◆ How to complete this task ◆
Check every line of the records below for the string "eexists" and copy the ones that have it.
::: Provided records
(* ===== verification/CecProps.v ===== *)
(** * HDMI CEC messages: theorems

    [codec_ok] of every codec and [request_ok] of every request, in groups that need the
    same reasoning, and the properties of all of them. *)

From S2P Require Import Prelude CLib Cec CecMsg CecCodec CecRun.
Open Scope Z_scope.
Open Scope cec_scope.

(** ** Messages of a fixed layout *)

Lemma fixed_codecs_ok : Forall codec_ok fixed_codecs.
Proof. repeat (apply Forall_cons_2; [codec_ok|]). constructor. Qed.

(** ** Messages with cases *)

Lemma report_features_short m :
  is_ext m.[4] = false -> cec_ops_report_features m = (m.[2], m.[3], Some 4%nat, Some 5%nat).
Proof.
  intros E. unfold cec_ops_report_features. by repeat (cbn -[is_ext nth]; rewrite E).
Qed.

Lemma no_ext x : 0 <= x < 128 -> is_ext (u8 x) = false.
Proof. apply (below 128 (fun x => is_ext (u8 x) = false)). by vm_compute. Qed.

Lemma report_features_ok : codec_ok report_features_codec.
Proof.
  cec_start. cec_cases m Hm. eexists; split; [cec_pack|split; [|split; [cec_framed|cec_replied]]].
  cbv [unpack report_features_codec back features_at]. rewrite report_features_short by by apply no_ext.
  cec_run. cbn [fmap option_fmap option_map nth msg]. cec_fields; f_equal; apply u8_id; unfold is_byte in *; lia.
Qed.

Lemma system_audio_mode_request_ok : codec_ok system_audio_mode_request_codec.
Proof.
  intros m [r a] Hm Ha. hnf in Ha.
  destruct (a =? 0xffff) eqn:E; cec_finish. symmetry. by apply Z.eqb_eq.
Qed.

Lemma report_current_latency_ok : codec_ok report_current_latency_codec.
Proof.
  intros m [[[[a v] l] c] d] Hm (Ha & Hv & Hl & Hc & Hd). destruct (c =? 3) eqn:E; cec_finish.
Qed.

Lemma cdc_hec_report_state_ok : codec_ok cdc_hec_report_state_codec.
Proof.
  intros m [[[[[[a h] o] e] r] n] f] Hm (Ha & Hh & Ho & He & Hr & Hn & Hf).
  destruct (states_byte h o e r) as (H1 & H2 & H3); [done..|].
  destruct (n =? 0) eqn:E; cec_finish; lia.
Qed.

Lemma cdc_hec_set_state_ok : codec_ok cdc_hec_set_state_codec.
Proof.
  intros m [[[[[a1 a2] s] a3] a4] a5] Hm (Ha1 & Ha2 & Hs & Ha3 & Ha4 & Ha5).
  cbv [pack unpack back size opcode bcast cdc_hec_set_state_codec cec_msg_cdc_hec_set_state
    append_addrs if_cmd addrs_sent].
  destruct (a3 =? CEC_PHYS_ADDR_INVALID) eqn:E3; [cec_finish|].
  destruct (a4 =? CEC_PHYS_ADDR_INVALID) eqn:E4; [cec_finish|].
  destruct (a5 =? CEC_PHYS_ADDR_INVALID) eqn:E5; cec_finish.
Qed.

Lemma has_duration_info i e : has_duration i 0 = true -> has_duration i e = true.
Proof. unfold has_duration. destruct (i =? _), (i =? _); done. Qed.

Lemma timer_status_ok : codec_ok timer_status_codec.
Proof.
  intros m [[[[[w mi] i] e] dh] dm] Hm (Hw & Hmi & Hi & He & Hdh & Hdm).
  destruct (i =? 0) eqn:E0; [apply Z.eqb_eq in E0 as -> | ].
  - destruct (timer_byte w mi 0 e) as (H1 & H2 & H3 & H4); [lia..|].
    change (0 * 16) with 0 in *. destruct (has_duration 0 e) eqn:E; cec_finish.
    all: rewrite H1, H2, H3, H4; cec_bools; rewrite E; cec_fields.
  - destruct (timer_byte w mi 1 i) as (H1 & H2 & H3 & H4); [lia..|].
    change (1 * 16) with 16 in *. pose proof (has_duration_info i e) as Hd.
    destruct (has_duration i e) eqn:E, (has_duration i 0) eqn:E';
      try (discriminate Hd; done); cec_finish.
    all: rewrite H1, H2, H3, H4; cec_bools; rewrite ?E, ?E'; cec_fields.
Qed.

Lemma record_on_ok : codec_ok record_on_codec.
Proof.
  intros m [r [t d [bt fr bs] p a]] Hm Hv. hnf in Hv.
  cbn [type rec_digital rec_analog rec_plug rec_phys_addr] in Hv.
  destruct Hv as [->|[[-> Hd]|[[-> (? & ? & ?)]|[[-> ?]|[-> ?]]]]];
    cbn [ana_bcast_type ana_freq bcast_system] in *; cec_finish.
Qed.

Lemma tuner_device_status_ok : codec_ok tuner_device_status_codec.
Proof.
  intros m [f i n d [bt fr bs]] Hm (Hf & Hi & [[? Hd]|[? (? & ? & ?)]]);
    cbn [rec_flag tuner_display_info is_analog tuner_digital tuner_analog ana_bcast_type ana_freq
      bcast_system] in *; subst; cec_finish.
Qed.

Lemma user_control_pressed_ok : codec_ok user_control_pressed_codec.
Proof.
  intros m [u o [f ma mi] p] Hm (Hu & Ho & Hp & Hf & Hma & Hmi).
  cbn [ui_cmd has_opt_arg channel_identifier play_mode number_fmt major minor] in *.
  cbv [pack unpack back size opcode bcast user_control_pressed_codec ui_operand
    cec_msg_user_control_pressed ui_cmd has_opt_arg].
  destruct (o =? 0) eqn:E; [|destruct (has_byte_operand u) eqn:Eb; [|destruct (u =? 0x67) eqn:E7]];
    cec_finish.
Qed.

(** ** Messages with a text or a buffer *)

Lemma set_osd_name_ok : codec_ok set_osd_name_codec.
Proof. intros m s Hm Hs. by apply (text_sent _ 14). Qed.
Lemma set_timer_program_title_ok : codec_ok set_timer_program_title_codec.
Proof. intros m s Hm Hs. by apply (text_sent _ 14). Qed.

Lemma set_osd_string_ok : codec_ok set_osd_string_codec.
Proof.
  intros m [c s] Hm [Hc Hs]. cec_copy 3%nat (s ++ [0]) (Z.min (strlen s) 13)
    CEC_MSG_SET_OSD_STRING false m
    (with_msg (<[2%nat := u8 c]> (<[1%nat := u8 CEC_MSG_SET_OSD_STRING]> (msg m)))
       (with_len (3 + Z.min (strlen s) 13) m)); [cec_before|].
  cbv [unpack back set_osd_string_codec]. unfold cec_ops_set_osd_string.
  rewrite Hlen, (text_len 3), Hslice, Hlow by (unfold strlen; lia).
  f_equal; [|exact (f_equal (fun x => x ++ [0]) (take_text s 13))]. cec_cases m Hm. by apply u8_id.
Qed.

Lemma set_menu_language_ok : codec_ok set_menu_language_codec.
Proof.
  intros m s Hm [Hs Hl]. cec_copy 2%nat s 3 CEC_MSG_SET_MENU_LANGUAGE true m
    (with_msg (<[1%nat := u8 CEC_MSG_SET_MENU_LANGUAGE]> (<[0%nat := u8 (m.[0] .| 0xf)]> (msg m)))
       (with_len 5 m)); [cec_before|].
  cbv [unpack back set_menu_language_codec]. unfold cec_ops_set_menu_language. f_equal. exact Hslice.
Qed.

(** A buffer of at most 14 bytes after [op]. *)
Lemma buffer_sent op n b m :
  cec_ok m -> buffer_ok 14 n b -> is_byte op ->
  let size := if 14 <? n then 14 else n in
  exists m', (set_len (2 + size) ;> put 1 op ;> copy 2 b size) m = Some m' /\
    (let size := u8 (u32 (len m' - 2)) in
     let size := if 14 <? size then 14 else size in
     (size, slice 2 (Z.to_nat size) (msg m'))) = (Z.min n 14, take (Z.to_nat (Z.min n 14)) b) /\
    framed (2 + Z.min n 14) op false m m' /\ (reply m' = reply m /\ True).
Proof.
  intros Hm (Hn & Hb & Hl) Hop size. subst size. rewrite buffer_min. unfold is_byte in Hn.
  cec_copy 2%nat b (Z.min n 14) op false m
    (with_msg (<[1%nat := u8 op]> (msg m)) (with_len (2 + Z.min n 14) m)).
  - cec_cases m Hm. cbn. by apply u8_id.
  - cec_before.
  - rewrite Hlen, (buffer_len 2) by lia. cbv zeta. by rewrite buffer_min, Z.min_l, Hslice by lia.
Qed.

Lemma vendor_command_ok : codec_ok vendor_command_codec.
Proof. intros m [n b] Hm Hv. by apply buffer_sent. Qed.
Lemma vendor_remote_button_down_ok : codec_ok vendor_remote_button_down_codec.
Proof. intros m [n b] Hm Hv. by apply buffer_sent. Qed.

Lemma vendor_command_with_id_ok : codec_ok vendor_command_with_id_codec.
Proof.
  intros m [[i n] b] Hm (Hi & Hn & Hb & Hl). unfold is_byte in Hn. 
  cec_copy 5%nat b (Z.min n 11) CEC_MSG_VENDOR_COMMAND_WITH_ID false m
    (with_msg (<[4%nat := u8 (i .& 0xff)]> (<[3%nat := u8 ((i >> 8) .& 0xff)]>
      (<[2%nat := u8 (i >> 16)]> (<[1%nat := u8 CEC_MSG_VENDOR_COMMAND_WITH_ID]> (msg m)))))
      (with_len (5 + Z.min n 11) m)).
  - cbv [pack vendor_command_with_id_codec]. unfold cec_msg_vendor_command_with_id. rewrite buffer_min. cec_before.
  - cbv [unpack back vendor_command_with_id_codec]. unfold cec_ops_vendor_command_with_id.
    rewrite Hlen, (buffer_len 5), buffer_min, Z.min_l, Hslice, !Hlow by lia.
    repeat f_equal. cec_cases m Hm. by apply id_back.
Qed.

(** ** Audio descriptors *)

Ltac cec_lists :=
  repeat match goal with H : Forall _ (_ :: _) |- _ => apply Forall_cons in H as [? H] end.

Lemma request_short_audio_descriptor_ok : codec_ok request_short_audio_descriptor_codec.
Proof.
  intros m [[[r n] ids] fs] Hm (Hn & Hl & Hb & Hi & Hf).
  destruct ids as [|i1 [|i2 [|i3 [|i4 [|i5 ids]]]]], fs as [|f1 [|f2 [|f3 [|f4 [|f5 fs]]]]];
    try discriminate Hl; cec_lists.
  1-5: cbn in Hn; subst n; cec_finish; repeat f_equal; by rewrite ?format_hi, ?format_lo.
  assert ((4 <? n) = true) as E by (cbn [length] in Hn; lia).
  cbv [back size request_short_audio_descriptor_codec]. rewrite (Z.min_r n 4) by lia.
  cec_finish; repeat f_equal; by rewrite ?format_hi, ?format_lo.
Qed.

Lemma report_short_audio_descriptor_ok : codec_ok report_short_audio_descriptor_codec.
Proof.
  intros m [n l] Hm (Hn & Hb & Hl).
  destruct l as [|i1 [|i2 [|i3 [|i4 [|i5 l]]]]]; cec_lists.
  1-5: cbn in Hn; subst n; cec_finish; repeat f_equal; by apply descriptor_back.
  assert ((4 <? n) = true) as E by (cbn [length] in Hn; lia).
  cbv [back size report_short_audio_descriptor_codec]. rewrite (Z.min_r n 4) by lia.
  cec_finish; repeat f_equal; by apply descriptor_back.
Qed.

(** ** All messages *)

Lemma codecs_ok : Forall codec_ok codecs.
Proof.
  apply Forall_app. split; [apply fixed_codecs_ok|].
  repeat (apply Forall_cons_2; [first
    [ apply record_on_ok
    | apply timer_status_ok
    | apply set_timer_program_title_ok
    | apply set_menu_language_ok
    | apply report_features_ok
    | apply tuner_device_status_ok
    | apply vendor_command_ok
    | apply vendor_command_with_id_ok
    | apply vendor_remote_button_down_ok
    | apply set_osd_string_ok
    | apply set_osd_name_ok
    | apply user_control_pressed_ok
    | apply system_audio_mode_request_ok
    | apply report_short_audio_descriptor_ok
    | apply request_short_audio_descriptor_ok
    | apply report_current_latency_ok
    | apply cdc_hec_report_state_ok
    | apply cdc_hec_set_state_ok ]|]).
  constructor.
Qed.

Lemma requests_ok : Forall request_ok requests.
Proof.
  repeat (apply Forall_cons_2; [intros m b Hm; cec_cases m Hm;
    (eexists; split; [cec_pack|split; [cec_framed|cec_eval; try (destruct (b =? 0)); done]])|]).
  constructor.
Qed.

(** A feature abort goes back to where the message came from. *)
Lemma reply_feature_abort_ok m reason :
  cec_ok m -> is_byte reason ->
  exists m', cec_msg_reply_feature_abort reason m = Some m' /\ cec_ok m' /\ len m' = 4 /\
    cec_msg_initiator m' = cec_msg_destination m /\ cec_msg_destination m' = cec_msg_initiator m /\
    cec_msg_opcode m' = CEC_MSG_FEATURE_ABORT /\ cec_ops_feature_abort m' = (m.[1], reason) /\
    reply m' = 0 /\ timeout m' = 0.
Proof.
  intros Hm Hr. cec_cases m Hm. rewrite !Forall_cons in Hbytes. destruct_and? Hbytes.
  eexists. split; [cec_pack|]. unfold cec_msg_initiator, cec_msg_destination. cbn [msg nth].
  assert (0 <= z < 256) by done. change 15 with (2 ^ 4 - 1). rewrite land_mask by lia.
  assert (0 <= z mod 2 ^ 4 < 16) by (by apply Z.mod_pos_bound).
  assert (0 <= z >> 4 < 16).
  { rewrite shiftr_div by lia. change (2 ^ 4) with 16. Z.div_mod_to_equations. lia. }
  rewrite nibble_hi, (nibble_lo _ _ : _ -> _ -> _ .& (2 ^ 4 - 1) = _) by done.
  split; [split; [done|]; repeat (apply Forall_cons_2; [first [done | apply u8_byte]|]); done|].
  do 4 (split; [done|]). split; [|done].
  cbv [cec_ops_feature_abort nth msg]. by rewrite !u8_id by done.
Qed.

Lemma in_fixed c : List.In c fixed_codecs -> c ∈ codecs.
Proof. intros. apply elem_of_app. left. by apply list_elem_of_In. Qed.
Lemma in_variable c : List.In c variable_codecs -> c ∈ codecs.
Proof. intros. apply elem_of_app. right. by apply list_elem_of_In. Qed.

(** ** Properties *)

(** C10: what is packed comes back.  For every message that can be packed and unpacked, and
    valid operands, packing is defined and unpacking returns the operands; for the pointers
    into the message that cec_ops_report_features returns, the bytes they point to are
    compared.  Texts and buffers come back cut to the room of the message, operands that the
    type of the message leaves out as 0 or as the invalid address, and two are lost by the
    code: the high bits of a channel's major number ([major_back]), and in a HEC report the
    state of the encoder. *)
Theorem codecs_roundtrip c m v :
  c ∈ codecs -> cec_ok m -> valid c v ->
  exists m', pack c v m = Some m' /\ unpack c m' = back c m v.
Proof.
  intros Hc Hm Hv. pose proof codecs_ok as H. rewrite Forall_forall in H.
  destruct (H c Hc m v Hm Hv) as (m' & Hp & Hu & _). eauto.
Qed.

Lemma codecs_roundtrip_witness :
  exists m', pack set_osd_string_codec (0x40, str "Hello, CEC world") (cec_msg_init 4 0) = Some m' /\
    unpack set_osd_string_codec m' = (0x40, str "Hello, CEC wo" ++ [0]).
Proof.
  apply (codecs_roundtrip set_osd_string_codec (cec_msg_init 4 0) (0x40, str "Hello, CEC world")).
  - apply in_variable. cbn. tauto.
  - apply cec_init_ok.
  - split; [by unfold is_byte|]. apply (bool_decide_unpack _). by vm_compute.
Defined.



Lemma major_kept x : 0 <= x < 1024 -> (major_back x = x <-> x < 256).
Proof.
  apply (below 1024 (fun x => major_back x = x <-> x < 256)). by vm_compute.
Qed.

(** A channel loses the high bits of its major number: a service that is selected by
    channel comes back with its major number only if that is below 256, although ten bits
    of it are sent. *)
Theorem channel_major_lost d m :
  cec_ok m -> digital_ok d -> service_id_method d = CEC_OP_SERVICE_ID_METHOD_BY_CHANNEL ->
  exists m', cec_msg_select_digital_service d m = Some m' /\
    (channel_major (cec_ops_select_digital_service m' digital0) = channel_major d <->
     channel_major d < 256).
Proof.
  intros Hm Hd Hc. pose proof codecs_ok as H. rewrite Forall_forall in H.
  destruct (H select_digital_service_codec ltac:(apply in_fixed; cbn; tauto) m d Hm Hd)
    as (m' & Hp & Hu & _).
  exists m'. split; [exact Hp|]. change (cec_ops_select_digital_service m' digital0)
    with (unpack select_digital_service_codec m'). rewrite Hu. cbn [back select_digital_service_codec].
  unfold digital_back. rewrite Hc. cbn. apply major_kept.
  destruct Hd as [_ [(_ & _ & ? & _)|(Hm' & _)]]; [done|]. by rewrite Hc in Hm'.
Qed.

Lemma channel_major_lost_witness :
  exists m', cec_msg_select_digital_service (DigitalServiceId 1 0x10 2 300 5) (cec_msg_init 4 0) = Some m' /\
    (channel_major (cec_ops_select_digital_service m' digital0) = 300 <-> 300 < 256).
Proof.
  apply (channel_major_lost (DigitalServiceId 1 0x10 2 300 5)).
  - apply cec_init_ok.
  - split; [cbn; lia|]. left. unfold is_word. cbn. repeat split; lia.
  - reflexivity.
Defined.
::::::
◆ Task response ◆
  cec_start. cec_cases m Hm. eexists; split; [cec_pack|split; [|split; [cec_framed|cec_replied]]].
    (eexists; split; [cec_pack|split; [cec_framed|cec_eval; try (destruct (b =? 0)); done]])|]).
  eexists. split; [cec_pack|]. unfold cec_msg_initiator, cec_msg_destination. cbn [msg nth].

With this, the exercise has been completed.